Sitting in a chair next to her husband's bed, watching the man she has loved for decades slip away as she contemplates life without him. What she is sure of is that this isn't how she thought life would turn out. She pictured them growing old together but not going on without him.
Looking into her blank eyes that no longer recognize him as the man she married and raised a family with, he sees the bride he has loved all his adult life but she sees a stranger. He had imagined so many things as he had dreamed of their life together but he had not imagined this.
The young mother of three sits on the edge of her husband's hospital bed as he gasps for breath with the aide of pumped oxygen, barely alive and soon not to be. She had looked forward to so many things as they planned their lives together. This was not one of them.
I have long since lost count of the number of people I've been with in their final days and hours but I can tell you with certainty how many were surprised at how life turned out: All of them. Without exception, when I asked them if they had envisioned life turning out the way it had, they said, "No."

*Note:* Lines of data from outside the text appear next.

Lemma wp_point fuel s m n toss k w :
  is_u64 k → (w < U64_MAX)%Z → simulates fuel s m n (Point k w) (dispatch fuel toss (Point k w)).
Proof.
  intros Hk Hw Hgood Hf. eapply read_step; [done|by eapply wp_point_arm|].
  intros res Hres. apply TS_read; [|done]. right; right; right. by eexists _, _.
Qed.

Lemma wp_peek fuel s m n toss at_end :
  simulates fuel s m n (peek_op at_end) (dispatch fuel toss (peek_op at_end)).
Proof.
  intros Hgood Hf. pose proof (tree_good_version _ _ _ Hgood) as Hv.
  assert (dispatch fuel toss (peek_op at_end) =
    peek_arm (P := P) st fuel (end_key at_end) (if at_end then peek_max else peek_min)) as ->
    by by destruct at_end.
  assert (length (latches s) < fuel) as Hlt by (unfold enough in Hf; clear -Hf; lia).
  eapply (read_step _ _ _ _ _ (λ res, leaf_step (clock_time (clock s)) m (peek_op at_end) res m)); [done| |].
  - destruct Hgood as ((Γ & D & HI) & Hc & Hb).
    pose proof (peek_answers (clock_time (clock s)) s Γ D m at_end HI Hb Hv) as Hans.
    unfold peek_arm. destruct (is_optimistic st) eqn:Ho;
      [eapply wp_read_valid; [done|exact HI|apply end_is_u64|done|done|exact Hans]
      |eapply wp_read_locked; [done|exact HI|apply end_is_u64|done|exact Hans]].
  - intros res Hres. apply TS_read; [|done]. destruct at_end; [by right; left|by left].
Qed.

Lemma wp_empty fuel s m n toss : simulates fuel s m n Empty (dispatch fuel toss Empty).
Proof.
  intros Hgood Hf. apply (read_step n s m Empty _ (λ res : CRUDOperationResult P, res = Error)); [done| |].
  - apply wp_ret. exists (latches s). by rewrite set_latches_id.
  - intros res ->. apply TS_read; [by right; right; left|apply LS_empty].
Qed.

(** The snapshot of a reader. *)
Lemma tree_good_reader n s m w c' :
  tree_good n s m → Clock.current_version_for_reader (clock s) me = (w, c') →
  tree_good n (set_clock c' s) m ∧ (w < U64_MAX)%Z ∧ clock_time c' = clock_time (clock s).
Proof using Type.
  intros ((Γ & D & HI) & Hc & Hb) Hr. destruct (reader_clock me _ n w c' Hc Hr) as (Ht & Hok & Hw).
  split; [|done]. split; [exists Γ, D; by apply Inv_set_clock|]. simpl. rewrite Ht. done.
Qed.

Lemma wp_snapshot {A} s (f : Version → Comp St A) w c' (Q : A → St → Prop) :
  Clock.current_version_for_reader (clock s) me = (w, c') → wp (f w) (set_clock c' s) Q →
  wp (version ← current_version_for_reader me; f version) s Q.
Proof using Type.
  intros Hr HQ. unfold current_version_for_reader. apply wp_bind, wp_bind, wp_gets. cbn beta.
  rewrite Hr. wp_steps. exact HQ.
Qed.

Lemma wp_point_si fuel s m n toss k :
  is_u64 k → simulates fuel s m n (PointSi k) (dispatch fuel toss (PointSi k)).
Proof.
  intros Hk Hgood Hf. destruct (Clock.current_version_for_reader (clock s) me) as [w c'] eqn:Hr.
  destruct (tree_good_reader _ _ _ _ _ Hgood Hr) as (Hgood' & Hw & Ht).
  eapply (wp_snapshot s); [exact Hr|].
  eapply wp_mono; [eapply (wp_point_arm fuel (set_clock c' s)); [exact Hgood'|exact Hf|done|done]|].
  intros res s' (l & -> & Hl & Hstep). exists m. simpl in Hstep. rewrite Ht in Hstep. split; [|split; [|done]].
  - apply tree_good_latches. eapply tree_good_le; [done|]. clear. lia.
  - by eapply TS_point_si.
Qed.
End refine.
(* ===== verification/DexaLinks.v ===== *)
(** * Lists of the vWeaver and the links between them

    A list of the vWeaver implements the history of its key. A link leads from a
    version to the next key as it was when the version was replaced: what a scan
    of an older version needs to know of the keys in between. *)
From S2P Require Import Prelude Version Tower Interval VersionHistory VersionLists VersionedLeaf.
From S2P Require Import DexaTree DexaScan DexaDispatch DexaKeys DexaWeaver DexaTable DexaRefine DexaRange.
#[local] Set Default Proof Using "Type*".

(** ** What a reader of an old version can see of a history *)
Section upto.
Context {P : Type}.
Implicit Types (h : History P) (u v w : Version).
Local Open Scope Z_scope.

Definition upto u h : History P := filter (λ e, e.1 ≤ u) h.

Lemma upto_cons u w o h : upto u ((w, o) :: h) = if decide (w ≤ u) then (w, o) :: upto u h else upto u h.
Proof. done. Qed.

Lemma upto_all u h : hist_ok h → newest h ≤ u → upto u h = h.
Proof.
  intros Hok Hu. apply filter_all. intros e He. pose proof (hist_ok_le h e Hok He). lia.
Qed.

Lemma upto_upto u v h : v ≤ u → upto v (upto u h) = upto v h.
Proof.
  intros Hv. unfold upto. apply list_filter_filter_l. intros e He. lia.
Qed.

Lemma hist_at_upto u v h : v ≤ u → hist_at (upto u h) v = hist_at h v.
Proof. intros Hv. unfold hist_at. fold (upto v (upto u h)) (upto v h). by rewrite upto_upto. Qed.

Lemma hist_at_head v h : hist_at h v = e ← head (upto v h); (e.1,.) <$> e.2.
Proof. done. Qed.

(** Two events of a history that follow each other. *)
Definition replaced h w s : Prop := ∃ o o' h1 h2, h = h1 ++ (s, o') :: (w, o) :: h2.

Lemma replaced_cons h e w s : replaced h w s → replaced (e :: h) w s.
Proof. intros (o & o' & h1 & h2 & ->). by exists o, o', (e :: h1), h2. Qed.

Lemma replaced_newest h w s : hist_ok h → replaced h w s → w < s ≤ newest h.
Proof.
  intros Hok (o & o' & h1 & h2 & ->). split.
  - destruct Hok as [Hs _ _]. rewrite fmap_app in Hs. apply StronglySorted_app in Hs as (_ & _ & Hs).
    apply StronglySorted_inv in Hs as [_ Hs]. by apply Forall_cons in Hs as [? _].
  - apply (hist_ok_le _ (s, o') Hok). apply elem_of_app. right. by left.
Qed.

(** What replaced the newest event up to a version came after that version. *)
Lemma replaced_after h u w s :
  hist_ok h → replaced h w s → fst <$> head (upto u h) = Some w → u < s.
Proof.
  intros Hok (o & o' & h1 & h2 & Heq) Hw. destruct (decide (u < s)) as [|Hs]; [done|]. exfalso.
  pose proof (replaced_newest h w s Hok ltac:(by exists o, o', h1, h2)) as [Hlt _].
  destruct Hok as [Hsort _ _].
  rewrite Heq fmap_app in Hsort. apply StronglySorted_app in Hsort as (Hab & H1 & _).
  assert (upto u h = upto u h1 ++ (s, o') :: upto u ((w, o) :: h2)) as Hu.
  { rewrite Heq. unfold upto. rewrite filter_app (filter_cons (λ e : Event P, e.1 ≤ u) (s, o')).
    rewrite decide_True //. simpl. lia. }
  rewrite Hu in Hw. destruct (upto u h1) as [|e l] eqn:E; simpl in Hw; injection Hw as Hw; [lia|].
  assert (e ∈ h1) as He.
  { assert (e ∈ upto u h1) as He by (rewrite E; by left). by apply list_elem_of_filter in He as [_ ?]. }
  specialize (Hab e.1 s (list_elem_of_fmap_2 fst _ _ He) ltac:(by left)). simpl in Hab. lia.
Qed.

(** Whether the payload a reader of [v] sees was never deleted since. *)
Definition lasting h v : Prop := ∀ w, (w, None) ∈ h → w ≤ v.
End upto.
Lemma leaf_path_next Γ D key path :
  D ≤ 64 → leaf_path Γ D key path → search_from Γ D (take D path) (Z.of_nat (length path - 2)).
Proof using HF HN.
  intros HD (H & Hlen & _). rewrite Hlen. destruct D as [|D']; [by left|]. right. exists D'.
  split; [lia|]. split; [apply path_ok_take; eapply path_ok_le; [done|lia]|].
  intros I g Hg. rewrite lookup_take_lt in Hg; [|lia]. eapply (po_valid _ _ _ _ H D' I); [lia|done].
Qed.

(** The leaf after a leaf that is not the last one: it starts where that one
    ends, and is not the root. *)
Definition aligned s Γ lo : Prop :=
  ∀ c J, Γ !! c = Some (mkTy 0 J) → Interval.contains J lo = true → lower J = lo ∧ c ≠ root_block s.

Lemma aligned_next s Γ D m c J :
  Inv s Γ D m → Γ !! c = Some (mkTy 0 J) → c ≠ root_block s → aligned s Γ (upper J + 1)%Z.
Proof using HF HN.
  intros HI Hc Hroot c' J' Hc' Hin%contains_spec.
  pose proof (inv_nonempty F N _ _ _ _ _ _ _ HI Hc) as Hne.
  assert (D ≠ 0) as HD.
  { intros ->. apply Hroot. by eapply (inv_depth _ _ _ _ _ _ HI c). }
  split.
  - destruct (decide (upper J < lower J')%Z) as [|Hle]; [lia|]. exfalso.
    assert (c = c') as <-.
    { eapply (inv_apart _ _ _ _ _ _ HI _ _ 0 J J' (upper J)); [done|done|..]; apply contains_spec; lia. }
    rewrite Hc in Hc'. injection Hc' as <-. lia.
  - intros ->. rewrite (inv_root _ _ _ _ _ _ HI) in Hc'. by injection Hc' as -> _.
Qed.

(** An aligned leaf has a key. *)
Lemma aligned_key s Γ D m c J lo :
  Inv s Γ D m → aligned s Γ lo → Γ !! c = Some (mkTy 0 J) → Interval.contains J lo = true →
  ∃ k, (lo ≤ k ≤ upper J)%Z ∧ is_Some (m !! k).
Proof using HF HN.
  intros HI Ha Hc Hin. destruct (Ha c J Hc Hin) as [<- Hroot].
  destruct (inv_store _ _ _ _ _ _ HI _ _ Hc) as (node & Hn & Hok).
  destruct node as [keys cs|rs]; [by destruct Hok as (? & ? & _)|].
  destruct Hok as (_ & Hrep & _ & Hfull). specialize (Hfull Hroot). unfold fill_leaf in Hfull.
  destruct rs as [|r rs].
  { change (N / 2 ≤ 0) in Hfull. assert (0 < N / 2) by (apply Nat.div_str_pos; lia). lia. }
  destruct (leaf_key_in _ _ _ r Hrep) as [Hr%contains_spec Hm]; [by left|]. by exists (vr_key r).
Qed.
(* ===== verification/_CoqProject ===== *)
-Q . S2P
Prelude.v
Bytes.v
GoStrings.v
Text.v
Base64.v
Decimal.v
Digest.v
Stream.v
Wire.v
Bufio.v
Sorting.v
Result.v
Runes.v
Starttls.v
Injection.v
Float.v
Json.v
Clock.v
Detail.v
Profile.v
Report.v
Service.v
Ssh.v
Smb.v
Services.v
Dns.v
Dnssec.v
Dane.v
Nameservers.v
Delegation.v
MailRecords.v
Dkim.v
Mail.v
Batch.v
Writeout.v
Distrust.v
Ech.v
Crl.v
Extensions.v
Flight.v
ServerHello.v
Tls13Hello.v
ClientHellos.v
Dh.v
Pqc.v
Obscure.v
Jarm.v
Diff.v
Ja4.v
Nsec3.v
Asn.v
DnsCheck.v
Csp.v
Cookies.v
Headers.v
Ldap.v
Mongo.v
Banners.v
Ports.v
Reputation.v
Ciphers.v
Preference.v
TlsCheck.v
ClientSim.v
EachCipher.v
Vulns.v
CtLogs.v
Ccs.v
Robot.v
CbcOracles.v
Reneg.v
TlsGrade.v
Mozilla.v
Tls13Record.v
Tls13Handshake.v
Tls13Probe.v
TlsPosture.v
TlsValues.v
TlsReport.v
(* ===== verification/Prelude.v ===== *)
(** * netdoc: a verification development

    netdoc is a command-line program that examines a host from the network: its
    TLS configuration, DNS, mail, web headers and the services behind its ports.
    All its implementation files are in one flat Go package (src/).  Most of the
    logic that can go wrong is in hand-written protocol code: probes that build
    binary messages, read what an untrusted server answers, and turn the answer
    into a verdict.  The development models that code and the verdicts built on it.

    ** How the code is modelled

    A Go function becomes a function into [outcome] (below): a value, an error, or
    a run-time panic.  Every index and slice of the source is an [index] or [slice]
    of Bytes.v that can panic, and every Go loop is [loop] or [forRange] over its
    own turn, with an explicit state; a theorem that the code returns is a theorem
    about [wp] or [safe], which exclude panics and exhausted fuel.  The fuel of a
    loop is always computed from the data (the length of the buffer walked over, or
    of the bytes still to come on the connection, plus one), each turn consumes at
    least one byte of it, and [wp_loop] turns that into termination; nowhere does a
    theorem assume that the fuel suffices.

    Integers are [Z] with the wrap-around of their width written out where the code
    can reach it ([u16], [i32], [i64], [byteOf]).  Bytes are [Byte.byte], byte
    slices lists of them, strings Rocq strings of bytes, Go maps [gmap]s; where the
    order in which Go visits a map or in which goroutines finish can show, that
    order is an argument (a permutation) and the theorems hold for all of them.

    A connection is a [Reader] (Stream.v): a state with the bytes that are still to
    come, of which a read of n bytes gives the next n or fails.  One instance is a
    string; the other delivers its bytes in segments of any sizes and is read with
    the program's own [readN].  A [Peer] (Service.v) may also be written to, and its
    state after a write, so what it answers, is arbitrary.  What a probe dials is an
    argument, a function from the first bytes written to the connection they open.
    Random bytes are arguments.  Cryptography of the Go library is a parameter with
    the laws the code relies on (X25519, HKDF, AES-GCM, AES-CBC, RSA, X.509), except
    SHA-256, SHA-1, MD5 and HMAC, which Digest.v defines.

    ** Files

    - Prelude.v: outcomes, loops, weakest preconditions, the tactics.
      Bytes.v: bytes, indexing, slicing, big-endian integers.  GoStrings.v: the
      functions of [strings], [strconv], [sort] and [encoding/hex] the code uses.
      Decimal.v: the six hand-written integer printers (dns_chaos.go, tls_robot.go,
      tls_ja3s.go, dns_ede.go, dns_lame.go, service_mongodb.go).
      Digest.v: the hash functions.  Stream.v: connections, and [readN] (tls_alpn.go).
    - Extensions.v: the walk over TLS extensions (tls_extensions.go, tls_alpn.go,
      tls_jarm.go).  Flight.v: the walk over records and handshake messages that
      tls_alpn.go, tls_dh.go and tls_preference.go share, against the interface
      [Handler].  ServerHello.v, ClientHellos.v: its use in the ALPN and extension
      probes.  Preference.v, Dh.v: cipher preference (tls_preference.go) and DH
      parameters (tls_dh.go).
    - Tls13Hello.v, Tls13Record.v, Tls13Handshake.v, Tls13Probe.v: the TLS 1.3
      client of tls13_hello.go, tls13_nst.go, tls13_keysched.go, tls13_record.go and
      tls13_handshake.go, from the hello to the session tickets.
    - Vulns.v: tls_vulns.go, the list of vulnerabilities and the probes behind it.
      Ccs.v: the CCS-injection probe and the cryptography of tls_crypto.go.
      Robot.v: tls_robot.go.
    - Ciphers.v, TlsCheck.v, TlsGrade.v, Mozilla.v: enumeration and rating of cipher
      suites (cipher_enum.go, tls_cipher_pattern.go), the version table and
      certificate facts of tls.go, the letter grade (tls_grade.go) and the Mozilla
      profiles (tls_mozilla.go).
    - Jarm.v, Ja4.v: the fingerprints of tls_jarm.go, tls_ja3s.go, tls_ja4.go and
      tls_ja4_handshake.go.
    - Nsec3.v: the NSEC3 check of dns_nsec3.go.  Csp.v: the policy parser and score
      of csp_parser.go.  Service.v, Ldap.v, Mongo.v: services.go, service_ldap.go and
      service_mongodb.go.
    - Wire.v: buffered readers over a connection.  Starttls.v: the dialogues of
      starttls.go and starttls_dispatch.go that lead to TLS.  Injection.v: the
      STARTTLS injection probe of tls_starttls_injection.go.
    - Result.v, Profile.v, Report.v: the records and text helpers of result.go, the
      filters of profile.go, the pipeline of main.go, the verdict of verdict.go and
      the diagnosis of a tick of watch.go.  Float.v, Json.v: the floating-point
      numbers and the JSON encoder that reports are written with (Go library).
    - Diff.v: diff.go, baselines and what [--diff] reports.  Batch.v: batch.go and
      [parseTarget] of main.go; the goroutines of a batch are a step relation.
      Writeout.v: the templates of writeout.go.
    - Text.v: facts about strings.  Dns.v: the resource records and, of dns_extra.go,
      transports, queries with their retry over TCP and server identifiers; the
      exchange with the resolver is an argument.
    - MailRecords.v, Dkim.v, Mail.v: the mail check (mail.go and the mail_ files): SPF,
      DMARC, MTA-STS, TLS-RPT and BIMI records, DKIM keys with Go's base64 decoder, DANE
      and IPv6 of the mail exchangers, foreign report addresses, score and report.
    - Cookies.v, Headers.v: cookies.go, security_headers.go and security_owasp.go: the
      Security check over any response headers, built on Csp.v.
    - Dnssec.v: dnssec_chain.go and the other files on DNSSEC: the walk from the root
      anchors, algorithm changes, the NSEC walk, the tree that is printed.  Dane.v:
      dane.go with SHA-512.  Nameservers.v: the probes of the servers of a zone and of
      public resolvers.  Delegation.v: the walk of delegation.go and its check.
    - CbcOracles.v, Reneg.v: tls_cbc_oracles.go and tls_reneg.go, built on Ccs.v and
      Robot.v.
    - Base64.v, Bufio.v, Sorting.v, Runes.v: Go's base64 decoder, the buffered reader,
      sort.Slice and results stored at their own index, and white space and case
      outside ASCII.
    - Ssh.v, Smb.v, Services.v: service_ssh.go, service_smb2.go and service_rdp.go, and
      the six smaller services.  Banners.v, Ports.v: banners.go, ports.go, ports_udp.go:
      the Ports check, built on all of them.
    - ClientSim.v, EachCipher.v: tls_client_sim.go; tls_each_cipher.go with the registry
      of cipher_registry.go.  Pqc.v: tls_pqc.go and tls_ticketbleed.go.  Ech.v: tls_ech.go.
      Obscure.v: tls_obscure_ciphers.go.  TlsPosture.v: tls_winshock.go, tls_breach.go and
      tls_zero_rtt.go.  Distrust.v, Crl.v: tls_distrust.go and tls_crl.go.
    - Detail.v, Clock.v: the fields of a check and how a key of its detail is looked up;
      dates, [dur] and [ms] of result.go.  CtLogs.v: ct_logs.go and hsts_preload.go.
    - TlsValues.v, TlsReport.v: [checkTLS] of tls.go.  What the probes found is a record
      of their results; from it and the handshake come the status, the summary, the
      lines and the parts of the detail.
    - Asn.v: the origins of addresses and RPKI (asn.go, path_rpki.go).  DnsCheck.v:
      [checkDNS] with [enrichDNS] of dns.go, in the same way, and [checkIPv6].
      Reputation.v: reputation.go, the zones and the verdict over all listings.

    ** What is shown

    - Safety and termination: against any bytes from the network, in any
      segmentation, the TLS 1.3 probe, the ServerHello readers, the BSON scanner,
      the certificate scans and the vulnerability probes return.  For the LDAP and
      ROBOT probes the exceptions are characterised: the inputs that stop the program.
    - Functional correctness of the protocol probes: against a server described by
      what it sends (a flight of records, a sequence of messages, an answer to each
      hello) the verdict is the function of that description it should be.
    - Round trips: hellos, tickets, records, BSON, BER, SCT lists, DNS names, DMARC
      records, DKIM keys.
    - Invariants and equivalences: arrival orders do not matter, the records of a
      connection never share a nonce, message reassembly does not depend on the cut into records, the
      grade is one formula over its caps, NSEC3 rings cover what they should.
    - STARTTLS: the line-based dialogues refine one abstract plan of commands and
      acceptable replies; every dialogue ends; the injection verdict.
    - The program around the checks: which checks a filter lets run, that a batch
      ends under every schedule with each result in its place, or with the panic of
      one of its scans, which nothing recovers; targets, templates, when a report
      equals its own baseline and when the gate of [--diff] opens.
    - Mail and Security checks: they compute the rubrics of docs/ on everything a
      domain may publish and a server may send, within their bounds, but for three
      details which the theorems state beside the documented score; records are read as
      they are written.
    - DNS: a validated chain is a chain of trust; DANE matches are those of RFC 6698 and,
      stated apart, the leaf where the RFC asks for an authority or defines nothing; which
      name servers are lame; the walk of the delegation is bounded and goes where the
      glue and the names of the last server send it.
    - Ports and services: a list of ports is read as it is written; the Ports check
      reports every port with what the scans found, in any order of the goroutines; the
      service probes report what the server said, in any segments.
    - Tables over the network: the client simulation and the enumeration of registered
      suites do not depend on their schedules and are complete; which chains are
      reported as distrusted; what a revocation list says of a certificate.
    - The checks themselves: when the TLS check, the DNS check and the IPv6 check are OK,
      warn or fail, on everything their probes may answer (a TLS probe that panics ends
      the check), and what they leave for the
      checks behind them; an origin is asked for under the name of the address;
      when the Reputation check fails, in any order of its goroutines.
    - Where the code does not do what it says, a theorem states what it does; the
      comments of those theorems say so.

    ** Not modelled

    What is only a conversation with the Go library or the operating system: sockets
    and raw packets (traceroute, ping, MTU), crypto/tls handshakes and HTTP clients,
    the wire format of DNS (the miekg/dns package), WHOIS and RDAP,
    rendering to the terminal, HTML and Markdown, and the flags of main.go.
    Time is not modelled: a deadline that passes is a read that fails.  The strings
    functions are those of Go on ASCII; case folding of other letters is left out.
    The history file and the checks of http.go and its neighbours are not modelled either.

    ** Conventions

    Definitions keep the names of the source.  A witness lemma after a theorem
    applies it at a concrete input. *)

From Stdlib Require Import ZArith List String Ascii Lia Bool.
From stdpp Require Import base list strings numbers.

We dream of growing old together as in the words of the poet, "Come and grow old with me, the best is yet to come." But we don't dream of growing frail, losing our memories and losing our mates. We don't look down the road and see dementia or cancer or care taking for our bedridden mate.
We see time for coffee in the morning, long walks in the afternoon, cozy moments by the fireplace, bouncing grandchildren on our knees, traveling around the country, visiting old friends - golden years of a well-deserved retirement. But we rarely envision life at the end and it, therefore, never ends the way we thought it would as we do think about the end.
Yet, we know. We know that our heal will fail, that we will become elderly and frail, that we and our loved one will die one day, only not today, not yet, not now. But that day does come and it comes for us all for "it is appointed man once to die and then the judgment" (Heb 4:29).
What if we did look forward to that day and that "great gettin' up day in the morning?" What if we fully embraced the day of our death in Christ as we did our birth in him? What if we talked about the wonder and the glory of dying in the Lord as our greatest goal in life? What if we took the surprise out of the ending by keeping it in sight as the journey's end leading home?
What if death were a topic of discussion instead of a terror to be denied as we so often do when one expresses a sense of mortality: "Oh, don''t talk like that, you're going to be fine!" He's old and sick, and he will be fine as soon as the Lord takes him home, but he is not fine now. Death is as natural as life and it is the gateway to life eternal. Why let it be a surprise that unhinged your world? Why not let it be the icing on the cake of a life well lived? Jus' Ask'n.